けれどクノエは、そこで言葉を切らなかった。
「……いっぱい怒りましたし、いっぱい泣きました」
小さく眉を寄せる。
「だから、許してません」
その言葉に、シオンは思わず目を見開いた。
当然だった。そして、胸の奥は少しだけ軽くなる。
クノエはそっと手を伸ばしシオンの手を握る。
「でも」
その声は、ひどく柔らかかった。
「好きなのは、別です」
シオンの呼吸が止まる。
クノエは涙をにじませたまま、少しだけ笑った。
「私は、まだ殿下が好きです」
沈黙が落ちた。
シオンは何も言えなかった。
言葉にした瞬間、全てが壊れてしまいそうだったから。
「だから」
クノエは握った手に、ほんの少し力を込める。
「生きていてください」
シオンの膝から力が抜けた。
床に崩れるようにして座り込む。
泣きたくなかった。
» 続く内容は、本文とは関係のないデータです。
(** * GoodVibes v6.0: quasi-harmonic thermochemistry and PES tabulation

    A shallow embedding of the numerical core of [GoodVibes v6.0.py]:
    the statistical-mechanics formulas, the thermochemistry assembly of
    [calc_bbe], the Boltzmann averaging and point assembly of [get_pes]
    and the selectivity / ee rows printed by [main].

    Conventions of the embedding.
    - A Python [float] is a real number ([R]); arithmetic is exact.  The
      operations that raise in Python on a bad operand (division by zero,
      [math.log] of a non-positive number) are the total functions of the
      real-number library; every theorem below carries the hypotheses
      (positive temperature, positive wavenumbers, ...) under which the
      Python operands stay inside the domain.
    - [x ** n] with an integer literal [n] is [x ^ n]; [x ** 0.5] is
      [sqrt x]; [x ** 0.333333] is [Rpower x 0.333333].
    - Python objects that the code inspects dynamically ([hasattr], a
      [TypeError] on [float + tuple]) are values of [pyval]; attributes
      that may be missing are [option] fields; exceptions are the [Raise]
      outcomes of [result]. *)

From Stdlib Require Import Reals Lra Lia List String Ascii Bool Arith.
Import ListNotations.
Open Scope R_scope.

(** ** Physical constants and unit conversion (lines 41-45) *)

Definition GAS_CONSTANT : R := 8.3144621.
Definition PLANCK_CONSTANT : R := 6.62606957e-34.
Definition BOLTZMANN_CONSTANT : R := 1.3806488e-23.
Definition SPEED_OF_LIGHT : R := 2.99792458e10.
Definition AVOGADRO_CONSTANT : R := 6.0221415e23.
Definition AMU_to_KG : R := 1.66053886e-27.
Definition atmos : R := 101.325.
(** The state a successful [transform] leaves: the new object sits at a
    fresh address, the old one is released. *)
Definition replaced (op : Primitive) (ins : list N) (p : N) (out : VipsImage)
    (s : State) : State :=
  {| handle := set_image (Some (fresh (dom (heap s)))) (handle s);
     heap := delete p (<[fresh (dom (heap s)) := out]> (heap s));
     trace := trace s ++ [EvPrim op ins; EvClear p] |}.

(** The page count [Pages] reports for a handle of format [t] on image [i]. *)
Definition page_count (t : ImageType) (i : VipsImage) : Z :=
  if decide (t = ImageTypeJP2K) then 1 else n_pages i.

(** The state a successful copy-and-edit leaves. *)
Definition edited (e : HeaderEdit) (p : N) (out : VipsImage) (s : State) : State :=
  {| handle := set_image (Some (fresh (dom (heap s)))) (handle s);
     heap := delete p (<[fresh (dom (heap s)) := apply_edit e out]> (heap s));
     trace := trace s ++ [EvPrim vipsCopyImage [p];
                          EvEdit e (fresh (dom (heap s))); EvClear p] |}.

(** The formats [ExportNative] has an encoder for. *)
Definition encodable (t : ImageType) : bool :=
  match t with
  | ImageTypeJPEG | ImageTypePNG | ImageTypeWEBP | ImageTypeHEIF
  | ImageTypeTIFF | ImageTypeAVIF | ImageTypeJP2K | ImageTypeGIF => true
  | _ => false
  end.

(** The format an export without a requested format ends in. *)
Definition native_target (t : ImageType) : ImageType :=
  if encodable t then t else ImageTypeJPEG.

(** The encoder of an encodable format with that codec's default parameter
    set; the WEBP set carries the profile the handle has recorded. *)
Definition default_call (t : ImageType) (profile : string) : SaveCall :=
  match t with
  | ImageTypePNG => vipsSavePNGToBuffer NewPngExportParams
  | ImageTypeWEBP => vipsSaveWebPToBuffer (with_IccProfile profile NewWebpExportParams)
  | ImageTypeHEIF => vipsSaveHEIFToBuffer NewHeifExportParams
  | ImageTypeTIFF => vipsSaveTIFFToBuffer NewTiffExportParams
  | ImageTypeAVIF => vipsSaveAVIFToBuffer NewAvifExportParams
  | ImageTypeJP2K => vipsSaveJP2KToBuffer NewJp2kExportParams
  | ImageTypeGIF => vipsSaveGIFToBuffer NewGifExportParams
  | _ => vipsSaveJPEGToBuffer NewJpegExportParams
  end.

(** What an export method hands back once the encoder has answered. *)
Definition export_result (b : res (list Byte.byte)) (md : ImageMetadata) : ExportOut :=
  match b with
  | Error e => (None, None, Some e)
  | Ok bytes => (Some bytes, Some md, None)
  end.

Definition metadata_of (t : ImageType) (r : ImageRef) (i : VipsImage) : ImageMetadata :=
  {| mdFormat := t; mdWidth := Xsize i; mdHeight := Ysize i;
     mdColorspace := Type_ i; mdOrientation := orientation i;
     mdPages := page_count (format r) i |}.

(** A handle on [photo] whose profile has been optimised. *)
Definition optimized_photo : State :=
  {| handle := {| buf := Some []; image := Some 7%N; format := ImageTypeWEBP;
                  originalFormat := ImageTypeWEBP; preMultiplication := None;
                  optimizedIccProfile := "srgb_v2_micro.icc" |};
     heap := {[ 7%N := photo ]};
     trace := [] |}.

Definition caller_webp : WebpExportParams :=
  {| webpStripMetadata := true; webpQuality := 90; webpLossless := false;
     webpNearLossless := false; webpReductionEffort := 2;
     IccProfile := "caller.icc" |}.

Definition bmp_request : ExportParams :=
  {| Format := ImageTypeOther 10; Quality := 80; Compression := 6; Interlaced := true;
     Lossless := false; Effort := 4; StripMetadata := false; OptimizeCoding := false;
     SubsampleMode_ := 0; TrellisQuant := false; OvershootDeringing := false;
     OptimizeScans := false; QuantTable := 0; Speed := 0 |}.

(** The state after a premultiplication that took place. *)
Definition premultiplied (p : N) (i out : VipsImage) (s : State) : State :=
  replaced vipsPremultiplyAlpha [p] p out
    (with_handle (set_preMultiplication (Some {| bandFormat := BandFmt i |}) (handle s)) s).

(** The state after the cast back failed: the intermediate object has been
    released again, the handle is as before. *)
Definition cast_failed (p : N) (f : BandFormat) (u : VipsImage) (s : State) : State :=
  let q := fresh (dom (heap s)) in
  {| handle := handle s;
     heap := delete q (<[q := u]> (heap s));
     trace := trace s ++ [EvPrim vipsUnpremultiplyAlpha [p]; EvPrim (vipsCast f) [q];
                          EvClear q] |}.

(** The state after a reversal that took place. *)
Definition unpremultiplied (p : N) (f : BandFormat) (u out : VipsImage) (s : State)
    : State :=
  let q := fresh (dom (heap s)) in
  let q2 := fresh (dom (<[q := u]> (heap s))) in
  {| handle := set_image (Some q2) (set_preMultiplication None (handle s));
     heap := delete q (delete p (<[q2 := out]> (<[q := u]> (heap s))));
     trace := trace s ++ [EvPrim vipsUnpremultiplyAlpha [p]; EvPrim (vipsCast f) [q];
                          EvClear p; EvClear q] |}.

(** The contract of the cast primitive: its result has the band format it
    was asked for. *)
Definition cast_sets_format (E : Engine) : Prop :=
  forall f i out, exec E (vipsCast f) [i] = Ok out -> BandFmt out = f.

(** The round trip as the claim words it, for any handle whose image has an
    alpha channel. *)
Definition roundtrip_restores_format (E : Engine) : Prop :=
  forall s p i s1 s2,
    live s p i -> vipsHasAlpha i = true ->
    PremultiplyAlpha E s = Some (Ok tt, s1) ->
    UnpremultiplyAlpha E s1 = Some (Ok tt, s2) ->
    exists q j, live s2 q j /\ BandFmt j = BandFmt i /\
                preMultiplication (handle s2) = None.

(** A handle on [animation] on which [PremultiplyAlpha] has already been
    called: the image is float, the tracker remembers uchar. *)
Definition already_premultiplied : State :=
  {| handle := {| buf := Some []; image := Some 7%N; format := ImageTypeGIF;
                  originalFormat := ImageTypeGIF;
                  preMultiplication := Some {| bandFormat := BandFormatUchar |};
                  optimizedIccProfile := "" |};
     heap := {[ 7%N := with_BandFmt BandFormatFloat animation ]};
     trace := [] |}.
泣く資格なんてないと思っていた。それでも駄目だった。
肩が震える。
息が途切れる。
視界が滲む。
もう一度死ぬ勇気すら、あの一言で失ってしまった。
クノエは何も言わなかった。
ただ傍らに腰を下ろし、泣き続ける彼の隣に静かにいてくれた。
まるで、昔からそうしてきたみたいに。